Lucas, tu es fort. Vous ne pouvez pas oublier cela car la vie sera parfois difficile. Vous êtes beaucoup plus fort que la plupart – assez fort pour nager à contre-courant et garder la tête hors de l’eau. Pendant tout ce temps, vous deviez avoir des ailes, pas des nageoires, et planer dans le ciel.

Lucas, tu es différent. Vous voyez le monde d’une manière différente. L’autisme est le nom du viseur à travers lequel vous voyez. Pour cette raison, l’autisme n’est pas et ne sera jamais un mauvais mot. Ce n’est pas quelque chose dont on doit avoir honte. Nous ne collerons pas ce mot dans un coin ni ne le brosserons sous le tapis.

L’autisme est une manière différente et différente est nécessaire. Des gens différents brisent les moules et changent le monde. Einstein était différent. Mozart était différent. Le monde a besoin de différent. Soyez tout sauf normal parce que vous êtes né pour vous démarquer.

Un jour, l’autisme sera accepté au-delà de ce que nous pouvons comprendre en ce moment. Plus d’enfants et d’adultes sont diagnostiqués chaque jour. Il y a toujours une stigmatisation autour du mot parce que nous permettons qu’il y en ait. J’ai besoin que vous le sachiez, l’autisme n’est pas un défaut génétique qui doit être caché.

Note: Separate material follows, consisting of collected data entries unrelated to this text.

(* ===== verification/Airsync.v ===== *)
(** * The WeChat transport (samples/bluetooth/airsync)

    [wechat_service.c] carries bytes over a characteristic of twenty-byte indications,
    [wechat_protocol.c] wraps messages into packets with a fixed header, and [main.c] puts the
    fragments of a packet together and walks through the handshake.  The host is a
    parameter: [answer] is what it returns to the n-th call.  An indication that it accepted
    is confirmed while the sender waits for it.  The main loop and the receive thread share
    the status under a mutex; each entry below runs as one step. *)
From S2P Require Import Prelude Gatt CString Epb EpbMm.
#[local] Open Scope Z_scope.

Definition CHALLENAGE_LENGTH : Z := 4.
Definition challeange : list Z := [0x11; 0x22; 0x33; 0x44].
Definition PROTO_VERSION : Z := 0x010004.
Definition AUTH_PROTO : Z := 1.
Definition EAM_macNoEncrypt : Z := 2.
Definition AUTH_METHOD : Z := EAM_macNoEncrypt.
Definition MAC_ADDRESS_LENGTH : Z := 6.
Definition DEVICE_ID : list Z := lit "gh_f716795d7c6b_2dc366b1844b914e".
Definition EDDT_wxDeviceHtmlChatView : Z := 10001.
Definition CMD_AUTH : Z := 1.
Definition CMD_INIT : Z := 2.
Definition CMD_SENDDAT : Z := 3.
Definition ECI_req_auth : Z := 10001.
Definition ECI_req_sendData : Z := 10002.
Definition ECI_req_init : Z := 10003.
Definition ECI_resp_auth : Z := 20001.
Definition ECI_resp_sendData : Z := 20002.
Definition ECI_resp_init : Z := 20003.
Definition ECI_push_recvData : Z := 30001.
Definition ECI_push_switchView : Z := 30002.
Definition ECI_push_switchBackgroud : Z := 30003.
Definition errorCodeUnpackAuthResp : Z := -0x9990.
Definition errorCodeUnpackInitResp : Z := -0x9991.
Definition errorCodeUnpackSendDataResp : Z := -0x9992.
Definition errorCodeUnpackRecvDataPush : Z := -0x9994.
Definition errorCodeUnpackSwitchViewPush : Z := -0x9995.
Definition errorCodeUnpackSwitchBackgroundPush : Z := -0x9996.
Definition RX_PKT_CACHE_LEN : Z := 384.
Definition WECHAT_MAX_PKT : Z := 20.
Definition BT_GATT_CCC_INDICATE : Z := 2.
(** sizeof(cmd_fix_head_t) *)
Definition fix_head_len : Z := 8.
Record bracketed (rx : bool) (s : driver acts_irc_data) : Prop := {
  bk_busy : busy (dev s) = 0 \/ busy (dev s) = 1;
  bk_rx : (irc_rx_enable (dev s) =? 0) = negb rx;
  bk_owned : exists vs, owned pin (trace s) = (vs ≫= transmission cfg rx) ++ (if busy (dev s) =? 0 then [] else opening cfg rx (old_mfp_ctl (dev s)));
  bk_code : busy (dev s) = 1 -> last_write IRC_TX_KDC (trace s) = Some (u32 (pre_key_code (dev s)));
  bk_off : busy (dev s) = 0 -> default 0 (last_write IRC_TX_CTL (trace s)) = 0;
  bk_old : 0 <= old_mfp_ctl (dev s) < 2 ^ 32 }.
(** Only accesses of the pin and power events count. *)
Ltac own_step :=
  first [rewrite owned_own by first [exact (eq_refl true) | exact (Z.eqb_refl _)] | rewrite owned_rd by (exact (eq_refl true)) | rewrite owned_wr by (exact (eq_refl true))].
Ltac own := repeat own_step.
Ltac last_step :=
  rewrite last_write_app; cbv beta iota zeta;
  try match goal with |- context [if ?a =? ?b then _ else _] =>
        first [rewrite (Z.eqb_refl a) | change (a =? b) with false | rewrite (not_pin a) by (exact (eq_refl true)) | rewrite (Z.eqb_sym a b), (not_pin b) by (exact (eq_refl true))] end.
Ltac last_value := repeat last_step.
Lemma key_ok rx code value s : bracketed rx s -> ends (irc_acts_output_key world cfg code value) s (fun _ => bracketed rx).
Proof using Hpin.
  intros [Hb Hr [vs Ho] Hc Hf Hold]. unfold irc_acts_output_key. bus.
  destruct ((u8 value =? IR_KEY_DOWN) && (busy (dev s) =? 0)) eqn:E; cbn [key_state busy irc_rx_enable set_field when]; rewrite E; cbn [when]; bus; [|by split; try exists vs].
  apply andb_true_iff in E as [_ E]. apply Z.eqb_eq in E. rewrite E in Ho. cbn [Z.eqb] in Ho. rewrite app_nil_r in Ho.
  cbn [irc_rx_enable set_field] in *. rewrite Hr. assert (forall v : Z, u32 v = v -> 0 <= v < 2 ^ 32) as R by (intros v <-; apply u32_range).
  destruct rx eqn:Erx; cbn [negb when]; bus; unfold rmw; bus; (split; cbn [dev trace busy irc_rx_enable old_mfp_ctl pre_key_code set_field Z.eqb]; [by right|exact Hr| | | |]).
  all: try (by subst; apply u32_range); try done.
  1, 3: exists vs; own; rewrite Ho, <- !app_assoc; done.
  all: intros _; last_value; done.
Qed.
Lemma tx_done_ok rx s : bracketed rx s -> busy (dev s) = 1 -> ends (tx_done world cfg) s (fun _ => bracketed rx).
Proof using Hpin.
  intros [_ Hr [vs Ho] Hc Hf Hold] B. rewrite B in Ho. cbn [Z.eqb] in Ho. specialize (Hc B). unfold tx_done. bus.
  destruct (key_state (dev s) =? IR_KEY_DOWN).
  - bus. destruct (Z.eqb_spec (pre_key_code (dev s)) (key_code (dev s))) as [Ek|Ek]; cbn [negb]; unfold rmw; bus;
      (split; cbn [dev trace busy irc_rx_enable old_mfp_ctl pre_key_code key_code set_field Z.eqb]; [by right|exact Hr| | |done|exact Hold]).
    1, 3: exists vs; own; exact Ho.
    all: intros _; last_value; first [done|by rewrite Hc, Ek].
  - bus. cbn [irc_rx_enable set_field]. rewrite Hr.
    destruct rx; cbn [negb when]; bus; (split; cbn [dev trace busy irc_rx_enable old_mfp_ctl pre_key_code key_code set_field Z.eqb]; [by left|exact Hr| |done| |exact Hold]).
    1, 3: exists (vs ++ [old_mfp_ctl (dev s)]); own; rewrite Ho, bind_app, u32_small by done; cbn; by rewrite ?app_nil_r, <- !app_assoc.
    all: intros _; last_value; done.
Qed.
Lemma rx_done_ok rx s : bracketed rx s -> ends (rx_done world) s (fun _ => bracketed rx).
Proof using Hpin.
  intros [Hb Hr [vs Ho] Hc Hf Hold].
  assert (forall d n t, busy d = busy (dev s) -> irc_rx_enable d = irc_rx_enable (dev s) -> pre_key_code d = pre_key_code (dev s) -> old_mfp_ctl d = old_mfp_ctl (dev s) ->
    owned (IR_TX_IO_CTL cfg) t = owned (IR_TX_IO_CTL cfg) (trace s) -> last_write IRC_TX_KDC t = last_write IRC_TX_KDC (trace s) -> last_write IRC_TX_CTL t = last_write IRC_TX_CTL (trace s) ->
    bracketed rx (Driver d n t)) as Same.
  { intros d n t E1 E2 E3 E4 E5 E6 E7. split; cbn [dev trace]; rewrite ?E1, ?E2, ?E3, ?E4, ?E5, ?E6, ?E7; try done. by exists vs. }
  unfold rx_done, rmw, irc_input_acts_report_key. bus. destruct (truthy _); cbn [when]; bus; [|apply Same; try done; [own|last_value|last_value]; done].
  destruct (Z.land _ 1 =? 0); cbn [when]; bus; [|apply Same; try done; [own|last_value|last_value]; done].
  change (nec RX_PROTOCOL) with true. cbv iota beta. bus. destruct (notify (dev s)); cbn [when]; bus; (apply Same; try done; [own|last_value|last_value]; done).
Qed.
(** ** Every order of keys and interrupts *)
(** An interrupt comes at the end of a frame, so only while the controller is sending. *)
Inductive reachable (rx_built : bool) (s0 : driver acts_irc_data) : driver acts_irc_data -> Prop :=
| reach_start : reachable rx_built s0 s0
| reach_key s code value s' : reachable rx_built s0 s -> irc_do world cfg rx_built (Key code value) s = Some (tt, s') -> reachable rx_built s0 s'
| reach_interrupt s s' : reachable rx_built s0 s -> busy (dev s) = 1 -> irc_do world cfg rx_built Interrupt s = Some (tt, s') -> reachable rx_built s0 s'.
Lemma interrupt_ok rx rx_built s : bracketed rx s -> busy (dev s) = 1 -> ends (irc_do world cfg rx_built Interrupt) s (fun _ => bracketed rx).
Proof using Hpin.
  intros H B. cbn [irc_do]. unfold irc_acts_isr. bus.
  assert (bracketed rx (Driver (dev s) (S (nreads s)) (trace s ++ [RdReg IRC_TX_STA v]))) as H'.
  { destruct H as [Hb Hr [vs Ho] Hc Hf Hold]. split; cbn [dev trace]; try done; [exists vs; own; exact Ho|intros X; last_value; by apply Hc|intros X; last_value; by apply Hf]. }
  eapply (ends_mono _ _ (fun _ => bracketed rx)).
  - destruct (truthy _); cbn [when]; [by apply tx_done_ok|by hoare].
  - intros [] s' Hs. destruct rx_built; cbn [when]; [by apply rx_done_ok|by hoare].
Qed.
Lemma key_step_ok rx rx_built code value s : bracketed rx s -> ends (irc_do world cfg rx_built (Key code value)) s (fun _ => bracketed rx).
Proof using Hpin. intros H. cbn [irc_do]. apply ends_bind. eapply ends_mono; [by apply key_ok|]. intros r s' Hs. by hoare. Qed.
Lemma reachable_bracketed rx rx_built s0 s : bracketed rx s0 -> reachable rx_built s0 s -> bracketed rx s.
Proof using Hpin.
  intros H0. induction 1 as [|s code value s' _ IH E|s s' _ IH B E]; [done| |].
  - pose proof (key_step_ok rx rx_built code value s IH) as X. unfold ends in X. by rewrite E in X.
  - pose proof (interrupt_ok rx rx_built s IH B) as X. unfold ends in X. by rewrite E in X.
Qed.
End Transmissions.

(** A driver that has not sent anything yet. *)
Definition unused (s : driver acts_irc_data) : Prop := trace s = [] /\ busy (dev s) = 0 /\ 0 <= old_mfp_ctl (dev s) < 2 ^ 32.
(** C36. Whatever keys go down and up and whenever frames end, whatever the registers read as:
    every transmission takes the device's busy flag, the clock and the pin once and gives
    them all back, the pin with the function it had before, and nothing in between or
    afterwards touches them; while a transmission goes on the code register holds the code
    that is repeated; and when none does the controller is off.  No step is undefined. *)
Theorem transmitter_bracketed world cfg rx_built s0 s : 0 <= tx_pin cfg < 32 -> unused s0 -> reachable world cfg rx_built s0 s ->
  let rx := negb (irc_rx_enable (dev s0) =? 0) in
  (exists vs, owned (IR_TX_IO_CTL cfg) (trace s) =
     (vs ≫= transmission cfg rx) ++ (if busy (dev s) =? 0 then [] else opening cfg rx (old_mfp_ctl (dev s)))) /\
  (busy (dev s) = 1 -> last_write IRC_TX_KDC (trace s) = Some (u32 (pre_key_code (dev s)))) /\
  (busy (dev s) = 0 -> default 0 (last_write IRC_TX_CTL (trace s)) = 0) /\
  (forall code value, is_Some (irc_do world cfg rx_built (Key code value) s)) /\
  (busy (dev s) = 1 -> is_Some (irc_do world cfg rx_built Interrupt s)).
Proof.
  intros Hp (Ht & Hb & Ho) Hr rx.
  assert (bracketed cfg rx s0) as H0.
  { split; rewrite ?Ht, ?Hb; try done; [by left|unfold rx; by rewrite negb_involutive|by exists []]. }
  pose proof (reachable_bracketed world cfg Hp rx rx_built s0 s H0 Hr) as H. pose proof H as [_ _ H1 H2 H3 _].
  split; [exact H1|]. split; [exact H2|]. split; [exact H3|]. split.
  - intros code value. destruct (ends_inv _ _ _ (key_step_ok world cfg Hp rx rx_built code value s H)) as (r & s' & -> & _). by eexists.
  - intros B. destruct (ends_inv _ _ _ (interrupt_ok world cfg Hp rx rx_built s H B)) as (r & s' & -> & _). by eexists.
Qed.
Definition demo_cfg : acts_irc_config :=
  {| customer_code := 0x7f80; coding_mode := NEC_MODE; clock_id := 31; reset_id := 31; rx_clock_id := 30; tx_pin := 5; rx_pin := 5 |}.
Definition demo_irc : driver acts_irc_data := Driver (IrcData 0 0 0 0 0 false 0 []) 0 [].
(** A frame has always just ended. *)
Definition demo_world (n : nat) (a : Z) : Z := if a =? IRC_TX_STA then 1 else 0x40.
Definition demo_after (e : irc_step) (s : driver acts_irc_data) : driver acts_irc_data :=
  match irc_do demo_world demo_cfg true e s with Some (_, s') => s' | None => s end.
Definition demo_sent : driver acts_irc_data := demo_after Interrupt (demo_after (Key 0x12 0) (demo_after Interrupt (demo_after (Key 0x12 1) demo_irc))).
Lemma demo_reachable : reachable demo_world demo_cfg true demo_irc demo_sent.
Proof.
  apply (reach_interrupt _ _ _ _ (demo_after (Key 0x12 0) (demo_after Interrupt (demo_after (Key 0x12 1) demo_irc)))); [|by vm_compute|by vm_compute].
  apply (reach_key _ _ _ _ (demo_after Interrupt (demo_after (Key 0x12 1) demo_irc)) 0x12 0); [|by vm_compute].
  apply (reach_interrupt _ _ _ _ (demo_after (Key 0x12 1) demo_irc)); [|by vm_compute|by vm_compute].
  apply (reach_key _ _ _ _ demo_irc 0x12 1); [|by vm_compute]. apply reach_start.
Qed.
Lemma transmitter_bracketed_witness : busy (dev demo_sent) = 0 /\
  owned (IR_TX_IO_CTL demo_cfg) (trace demo_sent) = transmission demo_cfg false 0x40 /\
  (exists vs, owned (IR_TX_IO_CTL demo_cfg) (trace demo_sent) =
     (vs ≫= transmission demo_cfg false) ++ (if busy (dev demo_sent) =? 0 then [] else opening demo_cfg false (old_mfp_ctl (dev demo_sent)))).
Proof.
  split; [by vm_compute|]. split; [by vm_compute|].
  apply (transmitter_bracketed demo_world demo_cfg true demo_irc demo_sent); [vm_compute; split; congruence|repeat split; vm_compute; congruence|exact demo_reachable].
Defined.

L’autisme n’est pas une maladie qui doit être guérie.

Lucas, tu n’es pas cassé. Vous n’avez pas besoin d’être réparé.

Lucas, tu es bien plus que nous. Vous en voyez plus. Vous en entendez plus. Vous vous sentez plus. Vous vivez plus dans la vie quotidienne que nous ne pouvons l’imaginer. Vous voyez la beauté dans des endroits que nous n’aurions jamais pensé à regarder. Vous trouvez de la joie dans des choses que nous n’aurions jamais pensé à considérer. Si seulement nous pouvions voir les choses à travers vos yeux, nous serions tous mieux lotis.

Cher Lucas, mon beau garçon, souviens-toi que tu n’as pas besoin de changer pour s’adapter à ce monde. Le monde doit commencer à changer pour vous convenir.

Et surtout, rappelez-vous ceci: je suis toujours dans votre coin.